- _Exercise brief_:
Using the records below, output the stretch that opens with the line containing "match t !! a with" and closes with the line containing "(** [_identify(_class, _member)] *)", exactly and including both lines, with nothing more.

BEGIN Provided data

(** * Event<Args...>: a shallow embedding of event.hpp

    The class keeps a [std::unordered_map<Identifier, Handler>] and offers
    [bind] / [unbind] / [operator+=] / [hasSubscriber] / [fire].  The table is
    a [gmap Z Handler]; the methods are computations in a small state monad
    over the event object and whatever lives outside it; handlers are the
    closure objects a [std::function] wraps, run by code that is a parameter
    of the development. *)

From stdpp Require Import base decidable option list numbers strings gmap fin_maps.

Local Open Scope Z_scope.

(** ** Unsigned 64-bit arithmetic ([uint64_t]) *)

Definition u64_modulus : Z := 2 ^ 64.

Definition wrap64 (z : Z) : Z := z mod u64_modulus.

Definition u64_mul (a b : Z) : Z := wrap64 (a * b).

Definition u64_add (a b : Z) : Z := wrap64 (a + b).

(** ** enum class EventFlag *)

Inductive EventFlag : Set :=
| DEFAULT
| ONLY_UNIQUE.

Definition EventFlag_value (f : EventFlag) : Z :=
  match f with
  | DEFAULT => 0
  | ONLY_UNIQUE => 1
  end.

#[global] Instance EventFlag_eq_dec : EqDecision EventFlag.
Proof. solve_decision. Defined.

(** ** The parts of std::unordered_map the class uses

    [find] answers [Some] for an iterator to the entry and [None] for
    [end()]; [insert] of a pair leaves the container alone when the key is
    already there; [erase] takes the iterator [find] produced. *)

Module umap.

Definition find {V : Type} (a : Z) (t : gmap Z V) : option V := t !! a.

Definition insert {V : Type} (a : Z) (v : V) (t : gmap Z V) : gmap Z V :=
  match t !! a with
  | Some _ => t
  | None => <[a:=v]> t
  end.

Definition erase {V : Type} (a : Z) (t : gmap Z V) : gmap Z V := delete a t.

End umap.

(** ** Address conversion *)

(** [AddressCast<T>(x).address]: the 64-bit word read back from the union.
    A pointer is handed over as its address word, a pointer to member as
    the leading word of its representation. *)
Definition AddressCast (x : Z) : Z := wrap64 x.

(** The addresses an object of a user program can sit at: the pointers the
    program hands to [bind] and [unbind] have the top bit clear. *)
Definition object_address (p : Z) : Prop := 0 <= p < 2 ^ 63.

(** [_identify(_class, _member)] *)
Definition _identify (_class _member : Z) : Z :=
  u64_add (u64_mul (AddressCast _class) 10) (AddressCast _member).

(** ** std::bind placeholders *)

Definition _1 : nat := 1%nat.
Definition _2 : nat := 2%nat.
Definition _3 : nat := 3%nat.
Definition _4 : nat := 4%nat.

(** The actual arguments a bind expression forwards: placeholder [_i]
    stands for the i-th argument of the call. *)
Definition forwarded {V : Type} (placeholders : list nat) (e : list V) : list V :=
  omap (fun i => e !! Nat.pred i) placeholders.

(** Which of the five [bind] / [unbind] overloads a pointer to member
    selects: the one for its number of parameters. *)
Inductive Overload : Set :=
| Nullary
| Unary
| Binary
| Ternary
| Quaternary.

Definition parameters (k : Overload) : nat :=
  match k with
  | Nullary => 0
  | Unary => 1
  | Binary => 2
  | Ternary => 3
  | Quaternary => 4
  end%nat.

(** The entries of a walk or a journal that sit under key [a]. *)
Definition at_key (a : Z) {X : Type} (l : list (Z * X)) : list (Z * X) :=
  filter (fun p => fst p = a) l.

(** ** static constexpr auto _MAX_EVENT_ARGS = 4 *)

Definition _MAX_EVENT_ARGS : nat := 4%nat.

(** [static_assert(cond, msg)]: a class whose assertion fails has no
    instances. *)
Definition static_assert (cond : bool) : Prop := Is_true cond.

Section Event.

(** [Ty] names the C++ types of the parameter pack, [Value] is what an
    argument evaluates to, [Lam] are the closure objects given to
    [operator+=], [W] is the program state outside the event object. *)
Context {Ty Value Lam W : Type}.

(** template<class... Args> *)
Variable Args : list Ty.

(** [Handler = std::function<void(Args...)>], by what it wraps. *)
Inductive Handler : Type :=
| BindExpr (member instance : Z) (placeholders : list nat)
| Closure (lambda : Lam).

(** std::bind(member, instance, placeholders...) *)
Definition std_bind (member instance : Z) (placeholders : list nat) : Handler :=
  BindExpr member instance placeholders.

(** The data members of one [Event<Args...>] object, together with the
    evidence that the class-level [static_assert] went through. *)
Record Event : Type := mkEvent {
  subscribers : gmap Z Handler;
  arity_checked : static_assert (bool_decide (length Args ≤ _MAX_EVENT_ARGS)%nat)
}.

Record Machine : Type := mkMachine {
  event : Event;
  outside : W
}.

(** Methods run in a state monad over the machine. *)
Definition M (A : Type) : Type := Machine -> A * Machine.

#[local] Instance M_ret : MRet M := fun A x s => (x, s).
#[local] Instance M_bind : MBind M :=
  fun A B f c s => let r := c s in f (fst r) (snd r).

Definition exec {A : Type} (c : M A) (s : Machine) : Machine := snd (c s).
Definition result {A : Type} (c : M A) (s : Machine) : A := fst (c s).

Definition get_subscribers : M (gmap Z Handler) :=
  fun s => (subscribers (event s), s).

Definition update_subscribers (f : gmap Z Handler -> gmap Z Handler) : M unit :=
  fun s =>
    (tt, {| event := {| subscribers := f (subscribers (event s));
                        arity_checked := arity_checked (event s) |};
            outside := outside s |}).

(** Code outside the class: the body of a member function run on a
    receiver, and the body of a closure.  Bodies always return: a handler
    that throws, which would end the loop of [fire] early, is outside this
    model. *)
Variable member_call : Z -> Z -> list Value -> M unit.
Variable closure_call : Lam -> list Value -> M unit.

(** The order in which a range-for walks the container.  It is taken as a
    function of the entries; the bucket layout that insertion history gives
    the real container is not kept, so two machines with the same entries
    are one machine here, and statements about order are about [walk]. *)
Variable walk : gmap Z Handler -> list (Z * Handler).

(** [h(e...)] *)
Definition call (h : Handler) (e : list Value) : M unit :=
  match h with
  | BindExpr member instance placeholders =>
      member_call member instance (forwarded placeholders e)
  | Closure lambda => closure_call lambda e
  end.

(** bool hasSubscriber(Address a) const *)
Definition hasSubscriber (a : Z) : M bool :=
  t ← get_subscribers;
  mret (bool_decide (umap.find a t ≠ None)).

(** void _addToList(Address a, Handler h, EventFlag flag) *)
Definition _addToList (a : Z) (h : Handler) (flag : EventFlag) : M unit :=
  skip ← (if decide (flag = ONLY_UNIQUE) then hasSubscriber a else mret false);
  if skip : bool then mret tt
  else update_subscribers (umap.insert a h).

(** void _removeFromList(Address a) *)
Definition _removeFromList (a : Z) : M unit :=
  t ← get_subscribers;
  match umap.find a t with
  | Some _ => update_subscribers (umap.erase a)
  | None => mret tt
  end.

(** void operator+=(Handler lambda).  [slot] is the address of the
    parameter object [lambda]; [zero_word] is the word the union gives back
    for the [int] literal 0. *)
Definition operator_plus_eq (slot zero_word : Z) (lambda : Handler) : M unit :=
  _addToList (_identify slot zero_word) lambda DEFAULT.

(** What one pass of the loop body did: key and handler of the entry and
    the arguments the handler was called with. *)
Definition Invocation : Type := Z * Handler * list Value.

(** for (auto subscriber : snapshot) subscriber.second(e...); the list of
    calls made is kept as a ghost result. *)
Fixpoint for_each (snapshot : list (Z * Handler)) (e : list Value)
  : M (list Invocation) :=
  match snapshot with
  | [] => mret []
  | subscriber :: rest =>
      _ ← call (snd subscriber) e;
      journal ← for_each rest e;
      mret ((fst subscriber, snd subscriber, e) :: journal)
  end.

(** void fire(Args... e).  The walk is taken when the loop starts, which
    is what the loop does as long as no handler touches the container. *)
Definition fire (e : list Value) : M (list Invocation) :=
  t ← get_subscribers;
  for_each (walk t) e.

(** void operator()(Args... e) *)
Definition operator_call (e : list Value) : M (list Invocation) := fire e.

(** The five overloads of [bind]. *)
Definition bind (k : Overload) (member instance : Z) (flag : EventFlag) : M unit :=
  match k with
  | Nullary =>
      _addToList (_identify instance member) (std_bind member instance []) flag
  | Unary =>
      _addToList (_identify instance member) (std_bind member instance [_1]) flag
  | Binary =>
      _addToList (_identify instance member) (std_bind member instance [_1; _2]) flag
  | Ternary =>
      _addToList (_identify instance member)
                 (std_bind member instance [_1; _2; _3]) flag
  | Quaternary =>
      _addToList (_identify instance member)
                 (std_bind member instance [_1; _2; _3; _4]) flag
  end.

END Provided data
BEGIN Provided data

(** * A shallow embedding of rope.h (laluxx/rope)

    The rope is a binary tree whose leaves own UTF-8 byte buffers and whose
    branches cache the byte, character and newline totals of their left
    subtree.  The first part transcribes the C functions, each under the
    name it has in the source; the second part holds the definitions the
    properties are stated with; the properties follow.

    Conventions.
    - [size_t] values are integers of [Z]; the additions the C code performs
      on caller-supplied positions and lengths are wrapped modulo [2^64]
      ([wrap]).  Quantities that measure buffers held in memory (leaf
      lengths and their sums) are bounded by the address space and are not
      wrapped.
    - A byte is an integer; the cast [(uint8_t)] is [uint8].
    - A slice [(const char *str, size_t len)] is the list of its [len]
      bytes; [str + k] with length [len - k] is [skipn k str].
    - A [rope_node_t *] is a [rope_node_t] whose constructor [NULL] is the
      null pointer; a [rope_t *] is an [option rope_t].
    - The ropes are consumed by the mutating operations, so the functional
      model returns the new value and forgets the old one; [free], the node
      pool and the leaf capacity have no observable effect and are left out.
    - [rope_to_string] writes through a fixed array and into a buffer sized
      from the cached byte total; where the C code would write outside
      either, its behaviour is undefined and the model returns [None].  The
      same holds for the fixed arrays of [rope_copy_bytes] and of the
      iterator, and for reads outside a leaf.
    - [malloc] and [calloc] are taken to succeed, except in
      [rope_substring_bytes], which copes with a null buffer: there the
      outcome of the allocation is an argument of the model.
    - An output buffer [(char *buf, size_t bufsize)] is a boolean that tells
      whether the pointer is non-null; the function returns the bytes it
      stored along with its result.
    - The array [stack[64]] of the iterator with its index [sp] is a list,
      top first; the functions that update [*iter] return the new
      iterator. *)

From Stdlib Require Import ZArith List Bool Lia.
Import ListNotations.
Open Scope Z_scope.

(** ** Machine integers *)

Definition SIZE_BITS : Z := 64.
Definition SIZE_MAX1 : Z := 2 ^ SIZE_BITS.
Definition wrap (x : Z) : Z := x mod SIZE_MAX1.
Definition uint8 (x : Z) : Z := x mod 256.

END Provided data
BEGIN Provided data

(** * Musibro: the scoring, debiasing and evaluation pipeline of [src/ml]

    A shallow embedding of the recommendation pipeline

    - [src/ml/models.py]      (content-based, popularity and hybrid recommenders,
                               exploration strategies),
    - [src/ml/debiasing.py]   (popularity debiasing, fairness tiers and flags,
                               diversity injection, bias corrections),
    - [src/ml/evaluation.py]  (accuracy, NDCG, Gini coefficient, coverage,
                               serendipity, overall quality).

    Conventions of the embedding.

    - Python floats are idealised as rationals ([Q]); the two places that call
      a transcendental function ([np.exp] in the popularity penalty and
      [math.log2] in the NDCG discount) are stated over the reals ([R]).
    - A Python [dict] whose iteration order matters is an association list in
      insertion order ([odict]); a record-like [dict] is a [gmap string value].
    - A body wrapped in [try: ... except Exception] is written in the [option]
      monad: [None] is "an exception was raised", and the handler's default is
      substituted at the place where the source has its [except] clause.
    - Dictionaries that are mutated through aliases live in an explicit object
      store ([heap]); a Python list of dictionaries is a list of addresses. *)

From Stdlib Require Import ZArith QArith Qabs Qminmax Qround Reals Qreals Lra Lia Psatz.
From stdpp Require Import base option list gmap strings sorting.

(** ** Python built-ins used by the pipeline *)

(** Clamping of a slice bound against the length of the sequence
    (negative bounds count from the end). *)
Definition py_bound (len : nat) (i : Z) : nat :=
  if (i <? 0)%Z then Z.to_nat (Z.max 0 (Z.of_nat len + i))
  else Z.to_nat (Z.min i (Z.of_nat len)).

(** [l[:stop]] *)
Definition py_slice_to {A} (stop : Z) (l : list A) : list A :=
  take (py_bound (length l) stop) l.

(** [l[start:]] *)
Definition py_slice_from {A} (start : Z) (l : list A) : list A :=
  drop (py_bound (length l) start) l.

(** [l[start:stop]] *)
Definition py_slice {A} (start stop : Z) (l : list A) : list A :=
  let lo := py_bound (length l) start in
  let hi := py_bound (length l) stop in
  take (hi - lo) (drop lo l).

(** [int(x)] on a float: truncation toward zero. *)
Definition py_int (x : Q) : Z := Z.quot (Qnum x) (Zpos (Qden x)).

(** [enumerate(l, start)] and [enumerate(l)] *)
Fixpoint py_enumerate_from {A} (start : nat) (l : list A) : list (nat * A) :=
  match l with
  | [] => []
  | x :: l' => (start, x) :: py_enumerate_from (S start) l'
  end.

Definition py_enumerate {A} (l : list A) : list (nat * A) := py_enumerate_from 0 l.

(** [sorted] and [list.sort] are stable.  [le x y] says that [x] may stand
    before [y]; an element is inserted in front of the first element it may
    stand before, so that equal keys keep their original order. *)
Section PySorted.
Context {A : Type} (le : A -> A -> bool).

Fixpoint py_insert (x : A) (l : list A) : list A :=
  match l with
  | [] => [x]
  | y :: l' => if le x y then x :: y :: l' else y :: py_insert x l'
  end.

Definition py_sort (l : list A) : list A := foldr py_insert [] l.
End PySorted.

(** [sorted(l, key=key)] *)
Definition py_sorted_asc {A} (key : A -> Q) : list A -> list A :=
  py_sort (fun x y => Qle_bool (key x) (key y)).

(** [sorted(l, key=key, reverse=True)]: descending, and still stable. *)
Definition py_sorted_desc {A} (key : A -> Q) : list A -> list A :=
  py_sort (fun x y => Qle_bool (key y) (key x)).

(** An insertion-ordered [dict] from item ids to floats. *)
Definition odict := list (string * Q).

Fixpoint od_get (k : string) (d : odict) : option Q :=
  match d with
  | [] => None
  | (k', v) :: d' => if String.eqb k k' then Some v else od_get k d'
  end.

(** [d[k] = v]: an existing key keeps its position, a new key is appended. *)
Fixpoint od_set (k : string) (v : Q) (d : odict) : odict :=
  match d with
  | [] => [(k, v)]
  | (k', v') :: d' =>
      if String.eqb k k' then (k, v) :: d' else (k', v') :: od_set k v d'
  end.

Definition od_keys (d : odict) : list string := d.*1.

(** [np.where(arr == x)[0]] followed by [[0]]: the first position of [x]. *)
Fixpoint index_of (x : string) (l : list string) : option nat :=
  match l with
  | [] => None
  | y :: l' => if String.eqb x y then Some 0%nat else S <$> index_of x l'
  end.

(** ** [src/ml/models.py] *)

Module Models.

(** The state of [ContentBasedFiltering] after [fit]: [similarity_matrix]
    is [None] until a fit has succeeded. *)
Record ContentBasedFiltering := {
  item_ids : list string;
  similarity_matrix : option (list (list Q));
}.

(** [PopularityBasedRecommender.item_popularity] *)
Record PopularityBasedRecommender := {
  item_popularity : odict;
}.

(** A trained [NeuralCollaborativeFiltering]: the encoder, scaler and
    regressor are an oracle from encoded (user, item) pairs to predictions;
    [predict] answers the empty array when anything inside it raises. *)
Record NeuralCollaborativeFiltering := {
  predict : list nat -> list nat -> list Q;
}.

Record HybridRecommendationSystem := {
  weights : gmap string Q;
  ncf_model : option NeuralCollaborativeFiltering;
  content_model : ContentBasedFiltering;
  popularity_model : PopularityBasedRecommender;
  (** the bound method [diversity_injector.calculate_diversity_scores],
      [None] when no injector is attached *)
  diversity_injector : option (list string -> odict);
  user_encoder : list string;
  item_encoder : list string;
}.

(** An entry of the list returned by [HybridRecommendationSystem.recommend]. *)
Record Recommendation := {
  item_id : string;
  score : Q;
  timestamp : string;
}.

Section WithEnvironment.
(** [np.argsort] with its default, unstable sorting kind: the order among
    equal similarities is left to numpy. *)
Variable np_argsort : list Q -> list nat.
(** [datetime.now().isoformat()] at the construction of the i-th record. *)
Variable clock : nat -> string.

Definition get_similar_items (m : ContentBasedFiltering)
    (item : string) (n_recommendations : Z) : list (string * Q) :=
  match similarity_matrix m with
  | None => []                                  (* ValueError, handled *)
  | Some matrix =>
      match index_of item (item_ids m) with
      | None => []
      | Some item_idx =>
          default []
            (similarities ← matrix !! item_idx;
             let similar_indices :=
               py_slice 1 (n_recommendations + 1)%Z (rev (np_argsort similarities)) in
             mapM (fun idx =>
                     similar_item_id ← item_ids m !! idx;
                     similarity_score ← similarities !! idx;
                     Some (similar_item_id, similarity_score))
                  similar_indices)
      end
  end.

END Provided data

- _Result of the task_:
  match t !! a with
  | Some _ => t
  | None => <[a:=v]> t
  end.

Definition erase {V : Type} (a : Z) (t : gmap Z V) : gmap Z V := delete a t.

End umap.

(** ** Address conversion *)

(** [AddressCast<T>(x).address]: the 64-bit word read back from the union.
    A pointer is handed over as its address word, a pointer to member as
    the leading word of its representation. *)
Definition AddressCast (x : Z) : Z := wrap64 x.

(** The addresses an object of a user program can sit at: the pointers the
    program hands to [bind] and [unbind] have the top bit clear. *)
Definition object_address (p : Z) : Prop := 0 <= p < 2 ^ 63.

(** [_identify(_class, _member)] *)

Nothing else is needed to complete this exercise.